§ **ABOUT THIS EXERCISE**
Each line below from the one containing "as_adderc721 d := match" through the one containing "#[local] Instance toy_erc_codec" is to be given again exactly, and no line outside that span.

§ **ENTRIES SUPPLIED**
──────

(* ===== verification/ErcProps.v ===== *)
(** ERC20 and ERC721 tokens from the outside: histories of messages keep the
    books of every token, and no message takes what belongs to somebody who
    did not authorize it. *)

From Stdlib Require Import ZArith Lia Bool Ascii String List.
From stdpp Require Import base decidable gmap fin_maps list.
From S2P Require Import Prelude Asset ChainUtils Block Effects UndoIndex UndoIndexThm Objects Tables Context Sums.
From S2P Require Import Authority VotingThm SystemContract Erc SystemContractThm ErcThm.
Import ListNotations.
Local Open Scope Z_scope.

Local Abbreviation database := (list (generic_index row)).

Inductive erc_op :=
| OpAddErc20 | OpAddErc721
| OpMint20 | OpStopMint20 | OpRevoke20 | OpTransferFrom20
| OpMint721 | OpStopMint721 | OpTransferFrom721 | OpRevoke721.

Section Erc.
Context `{SystemCodec} `{ErcCodec} (stack : place -> list Z).

Definition run_erc (cx : call) (op : erc_op) : M world unit :=
  match op with
  | OpAddErc20 => xmax_system_adderc20 cx
  | OpAddErc721 => xmax_system_adderc721 cx
  | OpMint20 => xmax_erc20_mint cx
  | OpStopMint20 => xmax_erc20_stopmint cx
  | OpRevoke20 => xmax_erc20_revoke cx
  | OpTransferFrom20 => xmax_erc20_transferfrom cx
  | OpMint721 => xmax_erc721_mint stack cx
  | OpStopMint721 => xmax_erc721_stopmint cx
  | OpTransferFrom721 => xmax_erc721_transferfrom stack cx
  | OpRevoke721 => xmax_erc721_revoke cx
  end.

(** What a message issues, by its data. *)
Definition issued (cx : call) (op : erc_op) : Z :=
  match op with
  | OpAddErc20 => match as_adderc20 (msg_data (call_msg cx)) with Some c => Asset.amount (a20_total_balance c) | None => 0 end
  | OpMint20 => match as_minterc20 (msg_data (call_msg cx)) with Some m => Asset.amount (mint_amount m) | None => 0 end
  | _ => 0
  end.

(** The amounts in a message are not negative. *)
Definition moderate (cx : call) (op : erc_op) : Prop :=
  0 <= issued cx op /\
  (op = OpTransferFrom20 -> forall m, as_transferfromerc20 (msg_data (call_msg cx)) = Some m -> 0 <= Asset.amount (t20_value m)).

Lemma run_erc_conducts cx op : moderate cx op -> conducts cx (issued cx op) (run_erc cx op).
Proof.
  intros [P V]. destruct op; cbn [run_erc issued] in *.
  - apply adderc20_conducts; [intros c -> ; reflexivity | exact P].
  - apply adderc721_conducts.
  - apply erc20_mint_conducts; [intros c -> ; reflexivity | exact P].
  - apply erc20_stopmint_conducts.
  - apply erc20_revoke_conducts.
  - apply erc20_transferfrom_conducts, V. reflexivity.
  - apply erc721_mint_conducts.
  - apply erc721_stopmint_conducts.
  - apply erc721_transferfrom_conducts.
  - apply erc721_revoke_conducts.
Qed.

(** Messages one after the other; one that throws is rolled back. [None] is undefined behaviour. *)
Fixpoint erc_history (ops : list (call * erc_op)) (db : database) : option database :=
  match ops with
  | [] => Some db
  | (cx, op) :: ops =>
      match run_erc cx op (World db (new_context cx 0)) with
      | Ret w _ => erc_history ops (w_db w)
      | Exc _ _ => erc_history ops db
      | Undef => None
      end
  end.

Definition erc_balanced (total : Z) (db : database) : Prop :=
  valid db /\ erc20_books total (table erc20_token_object db) (table erc20_token_account_object db).

Definition all_issued (ops : list (call * erc_op)) : Z := fold_right (fun o acc => issued o.1 o.2 + acc) 0 ops.

(** One message. *)
Lemma run_erc_ends total cx op db : erc_balanced total db -> moderate cx op -> total + issued cx op < 2 ^ 63 ->
  ends (run_erc cx op) (World db (new_context cx 0))
    (fun w' _ => valid (w_db w') /\
       conducted cx (total + issued cx op) (table erc20_token_object db) (table erc20_token_account_object db)
         (table erc721_token_object db) (table erc721_token_account_object db)
         (table erc20_token_object (w_db w')) (table erc20_token_account_object (w_db w')) (table erc721_token_account_object (w_db w')))
    any_exc.
Proof.
  intros [V K] Mo B.
  pose proof (run_erc_conducts cx op Mo total _ _ _ _ _ (vault_start (World db (new_context cx 0)) V) K B) as E.
  eapply ends_weaken; [exact E | | auto]. intros w' u (T' & A' & U' & N' & W & C). split; [apply W |].
  rewrite (va_issues _ _ _ _ _ W), (va_accounts _ _ _ _ _ W), (va_collectibles _ _ _ _ _ W). exact C.
Qed.

Lemma erc_history_balanced ops : forall total db, erc_balanced total db -> Forall (fun o => moderate o.1 o.2) ops ->
  total + all_issued ops < 2 ^ 63 ->
  exists db' total', erc_history ops db = Some db' /\ total <= total' <= total + all_issued ops /\ erc_balanced total' db'.
Proof.
  induction ops as [| [cx op] ops IH]; intros total db Eb F B; [exists db, total; cbn; auto with lia |].
  apply Forall_cons in F as [F0 F]. cbn [all_issued fold_right fst snd] in *. fold (all_issued ops) in *.
  assert (P : 0 <= all_issued ops).
  { clear -F. induction F as [| [c o] l [G _] _ IHl]; [cbn; lia |]. cbn [all_issued fold_right fst snd] in *. unfold all_issued in IHl. lia. }
  destruct F0 as [P0 V0]. pose proof (run_erc_ends total cx op db Eb (conj P0 V0) ltac:(lia)) as E. cbn [erc_history]. unfold ends in E.
  destruct (run_erc cx op _) as [w [] | w e |]; [| | contradiction].
  - destruct E as [Vw C]. destruct (IH (total + issued cx op) (w_db w)) as (db' & t' & E' & R & Kb); [split; [exact Vw | apply C] | exact F | lia |].
    exists db', t'. split; [exact E' |]. split; [lia | exact Kb].
  - destruct (IH total db Eb F ltac:(lia)) as (db' & t' & E' & R & Kb). exists db', t'. split; [exact E' |]. split; [lia | exact Kb].
Qed.

(** C6: the books of every ERC20 token balance.  After any history of messages
    to the ERC20 and ERC721 contracts and to the system contract that creates
    them, the failed ones being rolled back, no message runs into undefined
    behaviour, no balance is negative, and the supply of each token is the
    sum of the balances of its accounts.  The messages name no negative
    amounts, and what they issue stays below 2^63. *)
Theorem erc20_supply_conserved total ops db :
  erc_balanced total db -> Forall (fun o => moderate o.1 o.2) ops -> total + all_issued ops < 2 ^ 63 ->
  exists db', erc_history ops db = Some db' /\
    (forall id t, table erc20_token_object db' !! id = Some t ->
       total_supply t = supply_of (e20_token_name t) (table erc20_token_account_object db')) /\
    (forall id a, table erc20_token_account_object db' !! id = Some a -> 0 <= balance a <= total + all_issued ops).
Proof.
  intros Eb F B. destruct (erc_history_balanced ops total db Eb F B) as (db' & t' & E & R & [V K]).
  exists db'. split; [exact E |]. split; [apply K |]. intros id a L. pose proof (balance_bound _ _ _ _ _ K L). lia.
Qed.

(** C38: tokens move with the authorization of those who hold them.  When a
    message to an ERC20 or ERC721 contract succeeds, every account whose
    balance went down, the owner of every token whose supply changed, and the
    old owner of every ERC721 token that changed hands are among the declared
    authorizations of the message; a new ERC721 token belongs to the owner of
    its contract, who authorized the message. *)
Theorem tokens_move_by_holders total cx op db w' :
  erc_balanced total db -> moderate cx op -> total + issued cx op < 2 ^ 63 ->
  run_erc cx op (World db (new_context cx 0)) = Ret w' tt ->
  balances_guarded cx (table erc20_token_account_object db) (table erc20_token_account_object (w_db w')) /\
  supplies_guarded cx (table erc20_token_object db) (table erc20_token_object (w_db w')) /\
  owners_guarded cx (table erc721_token_account_object db) (table erc721_token_account_object (w_db w')) /\
  mints_guarded cx (table erc721_token_object db) (table erc721_token_account_object db) (table erc721_token_account_object (w_db w')).
Proof.
  intros Eb Mo B E. pose proof (run_erc_ends total cx op db Eb Mo B) as Es. unfold ends in Es. rewrite E in Es.
  destruct Es as [_ [_ G1 G2 G3 G4]]. auto.
Qed.
End Erc.

(** ** Witnesses *)

#[local] Instance toy_add_codec : SystemCodec := {
  as_transfer _ := None; as_lock _ := None; as_unlock _ := None; as_addaccount _ := None;
  as_adderc20 d := match d with [c; n; a] => Some (AddErc20 c n (Asset a n) 2) | _ => None end;
  as_adderc721 d := match d with [c; n] => Some (AddErc721 c n) | _ => None end;
  as_votebuilder _ := None; as_regbuilder _ := None; as_unregbuilder _ := None; as_regproxy _ := None; as_unregproxy _ := None }.

(** The characters of a token id as numbers; a fixed string is filled up with zeros. *)
Definition toy_fixed (d : list Z) : list ascii := map (fun z => ascii_of_N (Z.to_N z)) d ++ repeat nul (32 - length d).

#[local] Instance toy_erc_codec : ErcCodec := {
  as_minterc20 d := match d with [n; a] => Some (MintErc20 n (Asset a n)) | _ => None end;
  as_stopminterc20 d := match d with [n] => Some n | _ => None end;
  as_revokeerc20 d := match d with [n] => Some n | _ => None end;
  as_transferfromerc20 d := match d with [n; f; t; a] => Some (TransferErc20 n f t (Asset a n)) | _ => None end;
  as_minterc721 d := match d with n :: i => Some (MintErc721 n (toy_fixed i)) | _ => None end;
  as_stopminterc721 d := match d with [n] => Some n | _ => None end;
  as_transferfromerc721 d := match d with n :: f :: t :: i => Some (TransferErc721 n (toy_fixed i) f t) | _ => None end;
  as_revokeerc721 d := match d with [n] => Some n | _ => None end }.

Definition toy_erc (auth : Z) (op : erc_op) (data : list Z) : call * erc_op :=
  (Call (Transaction 0 0 0 [7; 8] [] [] 0 0 0) (Message 1 2 [AccountAuth auth 0] data) 0 77 78, op).

(** The symbols "abc" and "art". *)
Definition toy_abc : Z := 97 + 256 * (98 + 256 * 99).
Definition toy_art : Z := 97 + 256 * (114 + 256 * 116).

Definition zero_stack (p : place) : list Z := repeat 0 32.

Definition toy_erc_ops : list (call * erc_op) := [
  toy_erc 7 OpAddErc20 [7; toy_abc; 100]; toy_erc 7 OpMint20 [toy_abc; 20];
  toy_erc 7 OpTransferFrom20 [toy_abc; 7; 8; 30]; toy_erc 8 OpTransferFrom20 [toy_abc; 8; 7; 30];
  toy_erc 7 OpTransferFrom20 [toy_abc; 8; 7; 1]; toy_erc 8 OpTransferFrom20 [toy_abc; 8; 7; 9];
  toy_erc 7 OpStopMint20 [toy_abc]; toy_erc 7 OpMint20 [toy_abc; 1];
  toy_erc 7 OpAddErc721 [7; toy_art]; toy_erc 7 OpMint721 (toy_art :: [49; 102]);
  toy_erc 7 OpTransferFrom721 (toy_art :: 7 :: 8 :: [49; 102]); toy_erc 7 OpTransferFrom721 (toy_art :: 8 :: 7 :: [49; 102])].

Definition erc_view (db : database) : list (Z * Z) * list (sha256 * Z) :=
  (map (fun kv => (e20a_owner kv.2, balance kv.2)) (map_to_list (table erc20_token_account_object db)),
   map (fun kv => (token_id kv.2, token_owner kv.2)) (map_to_list (table erc721_token_account_object db))).

(** The holder cannot spend all of the 30, others cannot spend for it. *)
Example toy_erc_result : option_map erc_view (erc_history zero_stack toy_erc_ops empty_db) =
  Some ([(8, 21); (7, 99)], [(Sha 31 0 0 0, 8)]).
Proof. vm_compute. reflexivity. Qed.

Lemma empty_erc_balanced : erc_balanced 0 empty_db.
Proof.
  split; [apply empty_valid |]. rewrite !empty_table.
  split; [intros ? ? E | intros ? ? E |]; [rewrite lookup_empty in E; discriminate .. | apply msum_empty].
Qed.

Lemma toy_erc_moderate : Forall (fun o => moderate o.1 o.2) toy_erc_ops.
Proof.
  repeat apply Forall_cons_2; [.. | constructor]; (split; [vm_compute; discriminate |]);
    intros E m D; cbn in D; try discriminate; injection D as <-; vm_compute; discriminate.
Qed.

Lemma erc20_supply_conserved_witness : exists db', erc_history zero_stack toy_erc_ops empty_db = Some db' /\
  forall id t, table erc20_token_object db' !! id = Some t ->
    total_supply t = supply_of (e20_token_name t) (table erc20_token_account_object db').
Proof.
  destruct (erc20_supply_conserved zero_stack 0 toy_erc_ops empty_db empty_erc_balanced toy_erc_moderate ltac:(vm_compute; reflexivity))
    as (db' & E & Sp & _). exists db'. split; [exact E | exact Sp].
Defined.

Lemma tokens_move_by_holders_witness :
  exists db w', erc_history zero_stack (take 3 toy_erc_ops) empty_db = Some db /\
    run_erc zero_stack (fst (toy_erc 8 OpTransferFrom20 [toy_abc; 8; 7; 9])) OpTransferFrom20
      (World db (new_context (fst (toy_erc 8 OpTransferFrom20 [toy_abc; 8; 7; 9])) 0)) = Ret w' tt /\
    balances_guarded (fst (toy_erc 8 OpTransferFrom20 [toy_abc; 8; 7; 9]))
      (table erc20_token_account_object db) (table erc20_token_account_object (w_db w')).
Proof.
  assert (F : Forall (fun o => moderate o.1 o.2) (take 3 toy_erc_ops)) by (apply Forall_take, toy_erc_moderate).
  destruct (erc_history_balanced zero_stack (take 3 toy_erc_ops) 0 empty_db empty_erc_balanced F ltac:(vm_compute; reflexivity))
    as (db & total & E0 & R & Eb). exists db. pose proof E0 as E.
  assert (T : total <= 120) by (eapply Z.le_trans; [apply R | vm_compute; discriminate]).
  set (cx := fst (toy_erc 8 OpTransferFrom20 [toy_abc; 8; 7; 9])).
  assert (Mo : moderate cx OpTransferFrom20).
  { split; [vm_compute; discriminate |]. intros _ m D. cbn in D. injection D as <-. vm_compute. discriminate. }
  assert (Rn : option_map (fun db => returns (run_erc zero_stack cx OpTransferFrom20 (World db (new_context cx 0))))
                 (erc_history zero_stack (take 3 toy_erc_ops) empty_db) = Some true) by (vm_compute; reflexivity).
  apply (mapped_some _ _ _ _ Rn), returns_ret in E as (w' & [] & Er).
  exists w'. split; [exact E0 |]. split; [exact Er |].
  apply (tokens_move_by_holders zero_stack total cx OpTransferFrom20 db w' Eb Mo); [change (issued cx OpTransferFrom20) with 0; lia | exact Er].
Defined.

(** The second half of an id is whatever the stack held: the check of mint
    misses the id that is already there, and the same digits name two tokens. *)
Definition dirty_stack (p : place) : list Z :=
  match p with checked_mint => repeat 1 32 | created_mint => repeat 2 32 | transferred => repeat 0 32 end.

Example erc721_ids_depend_on_the_stack :
  option_map (fun db => map fst (snd (erc_view db)))
    (erc_history dirty_stack [toy_erc 7 OpAddErc721 [7; toy_art]; toy_erc 7 OpMint721 (toy_art :: [49; 102]);
       toy_erc 7 OpTransferFrom721 (toy_art :: 7 :: 8 :: [49; 102])] empty_db)
  = Some [Sha 144680345676153375 144680345676153346 144680345676153346 144680345676153346].
Proof. vm_compute. reflexivity. Qed.

(** A negative amount drives the balance into overflow, which is undefined. *)
Example negative_transfer_undefined :
  erc_history zero_stack [toy_erc 7 OpAddErc20 [7; toy_abc; 100]; toy_erc 7 OpTransferFrom20 [toy_abc; 7; 8; - 2 ^ 63]] empty_db = None.
Proof. vm_compute. reflexivity. Qed.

──────

§ **RESULT FOR THIS TASK**
  as_adderc721 d := match d with [c; n] => Some (AddErc721 c n) | _ => None end;
  as_votebuilder _ := None; as_regbuilder _ := None; as_unregbuilder _ := None; as_regproxy _ := None; as_unregproxy _ := None }.

(** The characters of a token id as numbers; a fixed string is filled up with zeros. *)
Definition toy_fixed (d : list Z) : list ascii := map (fun z => ascii_of_N (Z.to_N z)) d ++ repeat nul (32 - length d).

#[local] Instance toy_erc_codec : ErcCodec := {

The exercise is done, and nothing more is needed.